太子双腿一软,瘫坐在地,面无人色。永世不得超生……那是比形神俱灭更恐怖的诅咒!
“至于血影楼,”玄天子的目光掠过太子,望向无尽的夜空,“天亮之前,世间将再无此名号。”
太子的身体开始不受控制地颤抖,牙齿咯咯作响。他完了,他的一切算计,
一切倚仗,在这个男人面前,都如同阳光下的冰雪,脆弱得可笑。
“是……是她……是那个妖孽!是她指使你的对不对?!”太子像是抓住了最后一根稻草,声音尖利地嘶吼起来,带着绝望的疯狂,“我是太子!是国本!你们不能……”
玄天子打断了他,声音依旧平淡,却带着一种宣判般的绝对权威:“太子?”
他微微偏头,似乎听到了什么极其可笑的事情。“师尊说,你吵到她睡觉了。”
这句话轻飘飘的,没有任何杀气,却让太子所有的嘶吼都卡在了喉咙里,只剩下嗬嗬的抽气声。吵到……睡觉了?就因为这个?
他苦心经营的势力,他视若性命的储君之位,在那位“老祖”眼里,竟然还不如一场清梦重要?
玄天子不再看他,转身,身影融入夜色,只留下最后一句清晰的话语,回荡在太子空洞的耳畔:
“好自为之。”
次日,朝会。
金殿内的气氛,比上一次更加诡异。太师暴毙的阴影尚未散去,北境和运粮队的“意外”又添新料,而今日,太子竟告病未曾出席。
一些消息灵通的官员,已经隐约听到了关于昨夜东宫似乎有异动,以及某个江湖上令人闻风丧胆的组织在一夜之间被连根拔起的恐怖传闻。他们低着头,用眼角的余光偷偷瞟向龙椅旁那个小小的身影。
瑶光今天似乎没什么精神,小脑袋一点一点,靠在巨大的锦墩上打着瞌睡,怀里还抱着那个散发着幽香的鲁班锁。

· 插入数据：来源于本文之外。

(** X2. For a natural number [integer_conversion] writes binary digits
    only, as many as the number has but eight at least: a byte is written
    on exactly eight digits. *)
Theorem integer_conversion_width (n : Z) :
  0 <= n ->
  bitstring (integer_conversion_binary n)
  /\ len (integer_conversion_binary n) = Z.max 8 (bit_length n)
  /\ (n < 256 -> len (integer_conversion_binary n) = 8).
Proof.
  intros Hn. split_and!.
  - by apply integer_conversion_binary_bitstring.
  - by apply integer_conversion_binary_len.
  - intros Hbyte. rewrite integer_conversion_binary_len by done.
    pose proof (bit_length_mono n 255). change (bit_length 255) with 8 in *.
    pose proof (bit_length_nonneg n). lia.
Qed.

Lemma integer_conversion_width_witness :
  0 <= 300
  /\ bitstring (integer_conversion_binary 300)
  /\ len (integer_conversion_binary 300) = 9.
Proof.
  assert (0 <= 300) as H by lia.
  split; [exact H|].
  destruct (integer_conversion_width 300 H) as (Hbits & Hlen & _).
  split; [exact Hbits|exact Hlen].
Defined.

(** ** The key as a number *)

Lemma decimal_encoding_snoc (text : list Z) (c : Z) :
  decimal_encoding (text ++ [c]) = decimal_encoding text * 256 + c.
Proof. unfold decimal_encoding. by rewrite fold_left_app. Qed.

Lemma decimal_encoding_nonneg (text : list Z) :
  Forall (fun c => 0 <= c) text -> 0 <= decimal_encoding text.
Proof.
  induction text as [|c text IH] using rev_ind; intros Htext; [done|].
  apply Forall_app in Htext as [Htext Hc]. rewrite Forall_singleton in Hc.
  rewrite decimal_encoding_snoc. specialize (IH Htext). lia.
Qed.

Lemma decimal_encoding_pos (text : list Z) :
  Forall (fun c => 0 <= c) text -> no_leading_nul text -> text <> [] ->
  0 < decimal_encoding text.
Proof.
  induction text as [|c text IH] using rev_ind; intros Htext Hlead Hne; [done|].
  apply Forall_app in Htext as [Htext Hc]. rewrite Forall_singleton in Hc.
  rewrite decimal_encoding_snoc.
  destruct text as [|d text]; [unfold decimal_encoding in *; simpl in *; lia|].
  assert (0 < decimal_encoding (d :: text)) by (by apply IH). lia.
Qed.

Lemma decimal_encoding_injective_aux (text1 text2 : list Z) :
  Forall (fun c => 0 <= c < 256) text1 -> Forall (fun c => 0 <= c < 256) text2 ->
  no_leading_nul text1 -> no_leading_nul text2 ->
  decimal_encoding text1 = decimal_encoding text2 ->
  text1 = text2.
Proof.
  assert (forall text, Forall (fun c => 0 <= c < 256) text -> Forall (fun c => 0 <= c) text)
    as Hweak by (intros text Ht; eapply Forall_impl; [exact Ht|]; simpl; lia).
  revert text2. induction text1 as [|c text1 IH] using rev_ind; intros text2 H1 H2 L1 L2 Heq.
  - destruct text2 as [|d text2]; [done|].
    pose proof (decimal_encoding_pos (d :: text2) (Hweak _ H2) L2) as Hpos.
    change (decimal_encoding []) with 0 in Heq. rewrite <- Heq in Hpos. by specialize (Hpos ltac:(done)).
  - destruct text2 as [|d text2 _] using rev_ind.
    { pose proof (decimal_encoding_pos (text1 ++ [c]) (Hweak _ H1) L1) as Hpos.
      rewrite Heq in Hpos. change (decimal_encoding []) with 0 in Hpos.
      assert (text1 ++ [c] <> []) as Hne by (by destruct text1).
      by specialize (Hpos Hne). }
    apply Forall_app in H1 as [H1 Hc]. rewrite Forall_singleton in Hc.
    apply Forall_app in H2 as [H2 Hd]. rewrite Forall_singleton in Hd.
    rewrite !decimal_encoding_snoc in Heq.
    assert (c = d /\ decimal_encoding text1 = decimal_encoding text2) as [-> Heq'] by lia.
    f_equal. apply IH; try done.
    + by destruct text1.
    + by destruct text2.
Qed.

(** X3. Two different key texts of characters below 256 that do not start
    with the character 0 have different numbers: on such keys
    [decimal_encoding] loses nothing. *)
Theorem decimal_encoding_injective (text1 text2 : list Z) :
  Forall (fun c => 0 <= c < 256) text1 -> Forall (fun c => 0 <= c < 256) text2 ->
  no_leading_nul text1 -> no_leading_nul text2 ->
  text1 <> text2 ->
  decimal_encoding text1 <> decimal_encoding text2.
Proof.
  intros H1 H2 L1 L2 Hne Heq. apply Hne.
  by apply decimal_encoding_injective_aux.
Qed.

Lemma decimal_encoding_injective_witness :
  decimal_encoding (lit "k") <> decimal_encoding (lit "wrong").
Proof.
  apply decimal_encoding_injective; try done.
  - change (lit "k") with [107].
    repeat (apply Forall_cons_2; [lia|]). apply Forall_nil_2.
  - change (lit "wrong") with [119; 114; 111; 110; 103].
    repeat (apply Forall_cons_2; [lia|]). apply Forall_nil_2.
Defined.

(** X4. A character of 256 or more carries into the character before it:
    the key in which that character is 256 less and the one before it 1 more
    has the same number, so the two keys derive the same seed. *)
Theorem decimal_encoding_carry (prefix suffix : list Z) (a b : Z) :
  decimal_encoding (prefix ++ a :: b :: suffix)
  = decimal_encoding (prefix ++ (a + 1) :: (b - 256) :: suffix).
Proof.
  unfold decimal_encoding. rewrite !fold_left_app. simpl. f_equal. lia.
Qed.

(** ** The image files *)

Lemma endswith_true (s suffix : list Z) :
  endswith s suffix = true <-> exists stem, s = stem ++ suffix.
Proof.
  unfold endswith. rewrite bool_decide_eq_true. split.
  - intros H. exists (take (length s - length suffix) s).
    pose proof (take_drop (length s - length suffix) s) as Htd.
    by rewrite H in Htd.
  - intros [stem ->]. rewrite length_app.
    replace (length stem + length suffix - length suffix)%nat with (length stem) by lia.
    by rewrite drop_app_length.
Qed.

Lemma slice_to_stem (stem : list Z) : slice_to (stem ++ lit ".png") (-4) = stem.
Proof.
  unfold slice_to, slice_bound. change (-4 <? 0) with true. cbv iota.
  replace (Z.to_nat (len (stem ++ lit ".png") + -4)) with (length stem)
    by (unfold len; rewrite length_app; simpl; lia).
  by rewrite take_app_length.
Qed.

Lemma save_path_length (filename : list Z) :
  length (save_path filename) = (length (load_path filename) + 7)%nat.
Proof.
  unfold save_path, load_path.
  destruct (endswith filename (lit ".png")) eqn:Hend; simpl negb; cbv iota.
  - apply endswith_true in Hend as [stem ->].
    rewrite slice_to_stem, !length_app. simpl. lia.
  - rewrite !length_app. simpl. lia.
Qed.

(** X5. Saving the result under a file name does not change what loading
    that file name gives: [save_image] writes to a path that is not the
    path [load_image] opens for the same name, so the source image is not
    overwritten. *)
Theorem save_image_keeps_source (files : gmap (list Z) Image) (filename : list Z)
    (img : Image) :
  load_image (save_image files filename img (lit ".png")) filename (lit ".png")
  = load_image files filename (lit ".png").
Proof.
  unfold load_image, save_image.
  rewrite lookup_insert_ne; [done|].
  intros Heq. pose proof (save_path_length filename) as Hlen.
  unfold save_path, load_path in Hlen. rewrite Heq in Hlen. lia.
Qed.

(** X6. A file name may be given with or without the extension: for a name
    that does not end in ".png", [load_image] opens the same path for the
    name and for the name followed by ".png", and [save_image] writes the
    same path for both. *)
Theorem image_paths_extension (files : gmap (list Z) Image) (filename : list Z)
    (img : Image) :
  endswith filename (lit ".png") = false ->
  load_image files (filename ++ lit ".png") (lit ".png")
  = load_image files filename (lit ".png")
  /\ save_image files (filename ++ lit ".png") img (lit ".png")
     = save_image files filename img (lit ".png").
Proof.
  intros Hend. unfold load_image, save_image.
  assert (endswith (filename ++ lit ".png") (lit ".png") = true) as ->
    by (apply endswith_true; eauto).
  rewrite Hend. simpl negb. cbv iota. split; [done|].
  by rewrite slice_to_stem.
Qed.

Lemma image_paths_extension_witness :
  endswith (lit "gate") (lit ".png") = false
  /\ load_image (<[lit "Images/gate.png" := flat_image 2 2 0]> ∅) (lit "gate.png") (lit ".png")
     = load_image (<[lit "Images/gate.png" := flat_image 2 2 0]> ∅) (lit "gate") (lit ".png")
  /\ save_image ∅ (lit "gate.png") (flat_image 2 2 0) (lit ".png")
     = save_image ∅ (lit "gate") (flat_image 2 2 0) (lit ".png").
Proof.
  assert (endswith (lit "gate") (lit ".png") = false) as H by reflexivity.
  split; [exact H|].
  split.
  - exact (proj1 (image_paths_extension _ (lit "gate") (flat_image 2 2 0) H)).
  - exact (proj2 (image_paths_extension ∅ (lit "gate") (flat_image 2 2 0) H)).
Defined.

(** ** The grid of coordinates *)

Lemma elem_of_product {A B} (a : list A) (b : list B) (xy : A * B) :
  xy ∈ product a b <-> xy.1 ∈ a /\ xy.2 ∈ b.
Proof.
  unfold product. rewrite list_elem_of_bind. split.
  - intros (x & Hxy & Hx). apply list_elem_of_fmap in Hxy as (y & -> & Hy). done.
  - intros [Hx Hy]. exists xy.1. split; [|done].
    apply list_elem_of_fmap. exists xy.2. by destruct xy.
Qed.

Lemma NoDup_product {A B} (a : list A) (b : list B) :
  NoDup a -> NoDup b -> NoDup (product a b).
Proof.
  intros Ha Hb. unfold product. apply NoDup_bind; [| |done].
  - intros x1 x2 xy _ _ H1 H2.
    apply list_elem_of_fmap in H1 as (y1 & -> & _).
    apply list_elem_of_fmap in H2 as (y2 & [= -> _] & _). done.
  - intros x _. apply NoDup_fmap_2; [|done]. by intros y1 y2 [= ->].
Qed.

Lemma length_product {A B} (a : list A) (b : list B) :
  length (product a b) = (length a * length b)%nat.
Proof. unfold product. apply length_bind_const. intros x. apply length_map. Qed.

Lemma NoDup_py_range (n : Z) : NoDup (py_range n).
Proof.
  unfold py_range. apply NoDup_fmap_2; [|apply NoDup_seq].
  intros i j. apply Nat2Z.inj.
Qed.

Lemma grid_length (w h : Z) :
  0 <= w -> 0 <= h -> len (product (py_range w) (py_range h)) = w * h.
Proof.
  intros Hw Hh. unfold len. rewrite length_product, !py_range_length. lia.
Qed.

(** ** The error monad on lists *)

Lemma mapM_result_OK {A B} (f : A -> result B) (l : list A) :
  Forall (fun x => exists y, f x = OK y) l ->
  exists ys, mapM f l = OK ys /\ length ys = length l.
Proof.
  induction 1 as [|x l [y Hy] _ (ys & IH & Hlen)]; [by exists []|].
  exists (y :: ys). simpl. rewrite Hy. simpl. rewrite IH. simpl. by rewrite Hlen.
Qed.

Lemma mapM_result_Raise {A B} (f : A -> result B) (l : list A) (e : exn) :
  Forall (fun x => f x = Raise e \/ exists y, f x = OK y) l ->
  Exists (fun x => f x = Raise e) l ->
  mapM f l = Raise e.
Proof.
  intros Hall Hex. induction Hex as [x l Hx|x l Hex IH].
  - simpl. by rewrite Hx.
  - apply Forall_cons in Hall as [Hx Hall]. simpl.
    destruct Hx as [-> | [y ->]]; [done|]. simpl. by rewrite IH.
Qed.

Lemma py_index_cases {A} (l : list A) (i : Z) :
  py_index l i = Raise IndexError \/ exists a, py_index l i = OK a /\ a ∈ l.
Proof.
  unfold py_index.
  destruct (_ <? 0); [by left|].
  destruct (l !! _) as [a|] eqn:Ha; [right|by left].
  exists a. split; [done|]. by eapply list_elem_of_lookup_2.
Qed.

皇帝端坐龙椅,目光扫过下方,在原本太子站立的位置略一停留,眼底深处闪过一丝复杂,随即被坚毅取代。
“北境之事,朕已决意,由靖王全权处置。”皇帝的声音打破了沉寂,“另,太子身体抱恙,需长期静养。即日起,东宫一应事务,暂由靖王协理。”
没有激烈的争吵,没有愤怒的弹劾,甚至没有一句多余的解释。
皇帝用最平静的语气,宣告了帝国权力格局的巨变。
太子的时代,在这一刻,以一种近乎无声的方式,仓促而狼狈地落下了帷幕。所有人都明白,所谓的“静养”,与废黜仅有一步之遥。而这一切的根源……
众人的目光,不由自主地再次聚焦到那个正在打瞌睡的小奶娃身上。
是因为她吗?因为这个看似懵懂无知,只知道吃糖玩耍的三岁稚童?
就在这时,瑶光似乎被皇帝的声音惊醒,她揉了揉眼睛,茫然地抬起头,小嘴嘟着,一脸没睡醒的不高兴。
她看了看龙椅上的皇帝,又看了看下方神色各异的百官,最后目光落在靖王身上。
她忽然伸出小胖手,对着靖王勾了勾手指。
靖王微微一怔,在皇帝默许的目光下,走上前去,躬身聆听。
瑶光凑近他耳边,用所有人都能听到的“悄悄话”,奶声奶气地抱怨:“王叔……他好吵……昨晚……派来的人……叫得……难听死了……”
她皱着小鼻子,一脸嫌弃:“害得我……都没睡好……”她拍了拍靖王的肩膀,像是交付什么重任,语重心长:“以后……你管……安静点……”
靖王:“……”
百官:“……”
整个金殿,落针可闻。只有那小奶娃抱怨的声音,清晰地回荡在每一个人的耳畔,如同惊雷。
原来……昨夜东宫,真的发生了他们无法想象的事情!而太子所谓的“静养”,起因竟是……吵到了这位小郡主睡觉?!
一股深入骨髓的寒意,瞬间席卷了所有曾与太子过往甚密的官员。他们终于无比清晰地认识到,在这座皇宫里,真正的“天”,究竟是谁。
瑶光说完,似乎完成了什么大事,满意地缩回锦墩里,抱着她的鲁班锁,继续打她的瞌睡去了。仿佛刚才那句轻飘飘的话,只是孩童无心的梦呓。
但所有人都知道,那不是。
那是来自执掌生死、连通阴阳的老祖,最直接,也最不容置疑的警告。